Extended Data Fig. 5. Associations between SV signatures, genetic variants and SNV signatures.

Extended Data Fig. 5

(A) The statistical significance (as determined by Wilcoxon Tests) of positive (enriched, shown in red) and negative (depleted, shown in blue) associations between each SV signature and of all recurrently altered somatic genetic alterations that are documented in the Cancer Gene Census46. Shading within each box indicates level of significance as determined by the q value. (B) De-novo extracted SNV signatures (based on n=179 tumors). (C) Cosine similarity between de novo extracted SNV signatures and the COSMICv3 SBS-signatures. (D) SNV signature activity in every tumor. The hypermutant tumors on the left show signatures associated with hypermutation in COSMICv3. Signature 3, which is similar to the SBS3 homologous recombination deficiency signature, features prominently in many non-hypermutant tumors.

Extended Data Fig. 6. SV signatures in pHGG based on size, SV type and complexity.

Extended Data Fig. 6

(A) The horizontal axis indicates the size and type of SVs. Del stands for deletion, dup for duplication, inv for inversion, and int for interchromosomal rearrangement. The vertical axis indicates the fraction of SVs within each signature that are contributed by each SV type (based on n=179 tumors). (B) The statistical significance of positive (enriched) and negative (depleted) associations (Wilcoxon Tests) between each SV signature and of all recurrently altered somatic genetic alterations that are documented in the Cancer Gene Census46. (C) Consensus clustering of the normalized SNV and SV signature activities in each tumor sample (columns). Rows indicate signature activities (top) and potentially oncogenic variants (bottom). (D) Correlations between SV and SNV signatures. Signature labels from this analysis are indicated on the left; the nearest COSMICv3 signatures are indicated on the right, with their proposed mechanisms in parentheses. Complex-SV signatures show a close correlation with APOBEC and homologous recombination deficiency SNV signatures (SBS3). q-values are based on Spearman rank correlations. (E) Enrichment analysis for signature activities in each cluster from panel B. FDR q-values are based on Wilcoxon tests. (F) Significance of signature cluster associations for all variants with correlations reaching q < 0.1; q-values are based on Fisher’s exact tests. Tumors in the complex-SV clusters are enriched for copy-number changes in cancer genes and SNVs in TP53, whereas simple-SV pHGGs tend to exhibit SNVs in different cancer genes. (G) Number of SVs per tumor in each cluster (n=179 tumors). All differences are significant to q<0.003 by Wilcoxon tests, center line of the boxplot indicates the median, bounds of the box the 25th and 75th percentiles and whiskers extend from the box to the largest or smallest value no further than 1.5xIQR.

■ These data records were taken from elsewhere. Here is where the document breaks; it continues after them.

(* ===== verification/Compressor.v ===== *)
(** * Compressor: what the server and the client use of the Snappy library

    The values of the database are kept compressed.  [Snappy] names the
    entry points of lib/snappy-c that FineDB calls and [SnappyLaws] states
    what FineDB relies on; the theorems about the server and the client are
    proved for every implementation of the interface. *)
From S2P Require Import Prelude Dynabin.

(** Buffers are given by their size: [snappy_compress d n] compresses [d] into
    a block of [n] bytes and returns the result code and the bytes written,
    [snappy_uncompress z n] returns the result code and the block of [n]
    bytes it decompressed into. *)
Class Snappy := {
  snappy_max_compressed_length : Z -> Z;
  snappy_compress : bytes -> Z -> outcome (Z * bytes);
  snappy_uncompressed_length : bytes -> option Z;
  snappy_uncompress : bytes -> Z -> outcome (Z * bytes)
}.

(** [z] is a compressed form of [d]. *)
Definition compressed_form {S : Snappy} (d z : bytes) : Prop :=
  snappy_uncompressed_length z = Some (lenZ d) /\
  snappy_uncompress z (lenZ d) = Done (0, d).

Class SnappyLaws (S : Snappy) := {
  snappy_max_bound n :
    0 <= n < 2 ^ 31 -> 0 < snappy_max_compressed_length n < 2 ^ 32;
  snappy_roundtrip d :
    bytes_ok d -> lenZ d < 2 ^ 31 ->
    exists z, snappy_compress d (snappy_max_compressed_length (lenZ d)) = Done (0, z) /\
      bytes_ok z /\ 0 < lenZ z < snappy_max_compressed_length (lenZ d) /\
      compressed_form d z
}.

(** [snappy_init_env] allocates the hash table of the compressor. *)
Definition snappy_init_env : CM alloc Z :=
  let! t := ymalloc 32768 in
  cret (match t with Some _ => 0 | None => -12 end).
(** Step 1 of the main loop: look for a four-byte match; [None] when the
    input is nearly exhausted. *)
Fixpoint scan (fuel : nat) (inp : bytes) (shift ip_limit next_ip next_hash skip_bytes : Z)
    (table : gmap Z Z) : outcome (option (Z * Z) * gmap Z Z) :=
  match fuel with
  | O => Fault OutOfFuel
  | S fuel =>
      let ip := next_ip in
      let hval := next_hash in
      let bytes_between_hash_lookups := Z.shiftr skip_bytes 5 in
      let next_ip := ip + bytes_between_hash_lookups in
      if ip_limit <? next_ip then Done (None, table)
      else
        olet! next_hash := hash inp next_ip shift in
        let candidate := table_get table hval in
        let table := <[hval := u16 ip]> table in
        olet! a := load32 inp ip in
        olet! b := load32 inp candidate in
        if negb (a =? b) then scan fuel inp shift ip_limit next_ip next_hash (skip_bytes + 1) table
        else Done (Some (ip, candidate), table)
  end.

(** Step 3: copies, as long as the input after a copy matches again.  The
    result is the position the next literal starts at and, unless the input is
    nearly exhausted, where to go on. *)
Fixpoint copies (fuel : nat) (inp : bytes) (shift ip_limit cap ip candidate : Z)
    (table : gmap Z Z) (out : bytes) : outcome (Z * option (Z * Z) * gmap Z Z * bytes) :=
  match fuel with
  | O => Fault OutOfFuel
  | S fuel =>
      let base := ip in
      olet! m := find_match_length inp (candidate + 4) (ip + 4) (lenZ inp) in
      let matched := 4 + m in
      let ip := ip + matched in
      let offset := base - candidate in
      olet! out := emit_copy cap out offset matched in
      if ip_limit <=? ip then Done (ip, None, table, out)
      else
        olet! input_bytes := load64 inp (ip - 1) in
        let prev_hash := hash_bytes (get_u32_at_offset input_bytes 0) shift in
        let table := <[prev_hash := u16 (ip - 1)]> table in
        let cur_hash := hash_bytes (get_u32_at_offset input_bytes 1) shift in
        let candidate := table_get table cur_hash in
        olet! candidate_bytes := load32 inp candidate in
        let table := <[cur_hash := u16 ip]> table in
        if get_u32_at_offset input_bytes 1 =? candidate_bytes
        then copies fuel inp shift ip_limit cap ip candidate table out
        else
          let next_hash := hash_bytes (get_u32_at_offset input_bytes 2) shift in
          Done (ip, Some (ip + 1, next_hash), table, out)
  end.

Fixpoint fragment_loop (fuel : nat) (inp : bytes) (shift ip_limit cap ip next_hash next_emit : Z)
    (table : gmap Z Z) (out : bytes) : outcome (Z * bytes) :=
  match fuel with
  | O => Fault OutOfFuel
  | S fuel =>
      olet! r := scan (length inp) inp shift ip_limit ip next_hash 32 table in
      match r with
      | (None, _) => Done (next_emit, out)
      | (Some (ip, candidate), table) =>
          olet! out := emit_literal cap out inp next_emit (ip - next_emit) true in
          olet! r := copies (length inp) inp shift ip_limit cap ip candidate table out in
          match r with
          | (next_emit, None, _, out) => Done (next_emit, out)
          | (next_emit, Some (ip, next_hash), table, out) =>
              fragment_loop fuel inp shift ip_limit cap ip next_hash next_emit table out
          end
      end
  end.

Definition kinput_margin_bytes : Z := 15.
Definition compress_fragment (cap : Z) (out inp : bytes) (table : gmap Z Z) (table_size : Z)
    : outcome bytes :=
  let shift := 32 - log2_floor table_size in
  let input_size := lenZ inp in
  olet! r :=
    (if kinput_margin_bytes <=? input_size then
       let ip_limit := input_size - kinput_margin_bytes in
       olet! next_hash := hash inp 1 shift in
       fragment_loop (length inp) inp shift ip_limit cap 1 next_hash 0 table out
     else Done (0, out)) in
  let '(next_emit, out) := r in
  if next_emit <? input_size
  then emit_literal cap out inp next_emit (input_size - next_emit) false
  else Done out.

Fixpoint compress_blocks (fuel : nat) (cap n : Z) (input out : bytes) : outcome (Z * bytes) :=
  if n <=? 0 then Done (0, out) else
  match fuel with
  | O => Fault OutOfFuel
  | S fuel =>
      let num_to_read := Z.min n kblock_size in
      if lenZ input =? 0 then Done (- EIO, out)
      else if lenZ input <? num_to_read then Fault NullDeref  (* env->scratch *)
      else
        let '(table_size, table) := get_hash_table num_to_read in
        olet! out := compress_fragment cap out (takeZ num_to_read input) table table_size in
        compress_blocks fuel cap (n - num_to_read) (dropZ num_to_read input) out
  end.
Definition snappy_compress (input : bytes) (cap : Z) : outcome (Z * bytes) :=
  let n := i32 (lenZ input) in
  olet! out := emit cap (lenZ (varint_encode32 (u32 n))) [] (varint_encode32 (u32 n)) in
  compress_blocks (Z.to_nat n) cap n input out.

Extended Data Fig. 7. Chromothripsis and homology length at the breakpoints in size/SV-type/complexity SV signatures.

Extended Data Fig. 7

(A-B) SV signature activities in samples that contain or lack (A) chromothriptic regions or (B) extrachromosomal amplifications (n=179 tumors, center line indicates the median). (C) SV signature analysis including homology length channels reveals five signatures. The horizontal axis indicates the size and type of SVs. Del stands for deletion, dup for duplication, inv for inversion, and int for interchromosomal rearrangement. The vertical axis indicates the amount of SVs within each signature that are contributed by each SV type. (D) SV signature activity in every tumor of the homology SVsigs. Tumors with higher SV counts on the left show complex-SV signature activity whereas tumors with lower SV counts on the right show a mix of simple-SV signatures mimicking the SVsig distribution without homology information (n=179 tumors). (E) By sample correlation between SVsigs with and without homology

Extended Data Fig. 8. Associations between SV-defined groups and extended co-mut plot split by histone groups.

Extended Data Fig. 8

(A) Correlations between SVs and SNV signatures in included in the COSMICv3 signatures database. SNV signatures with well-established links to mechanisms are indicated in parentheses. These include mismatch repair (MMR), homologous recombination (HR) deficiency, APOBEC and aging. q-values were calculated using Spearman rank correlations. (B) Enrichment analysis for signature activities present in Complex-SV and SNV-dominant clusters. q-values were calculated using Wilcoxon tests. (C) Co-mut plot of the 176/179 (98.3%) tumors with somatic variants in at least one well-known oncogene. Columns represent tumors, ordered within histone mutation-defined subgroups by hierarchical clustering of all potential driver variants. The top two rows show signature metadata.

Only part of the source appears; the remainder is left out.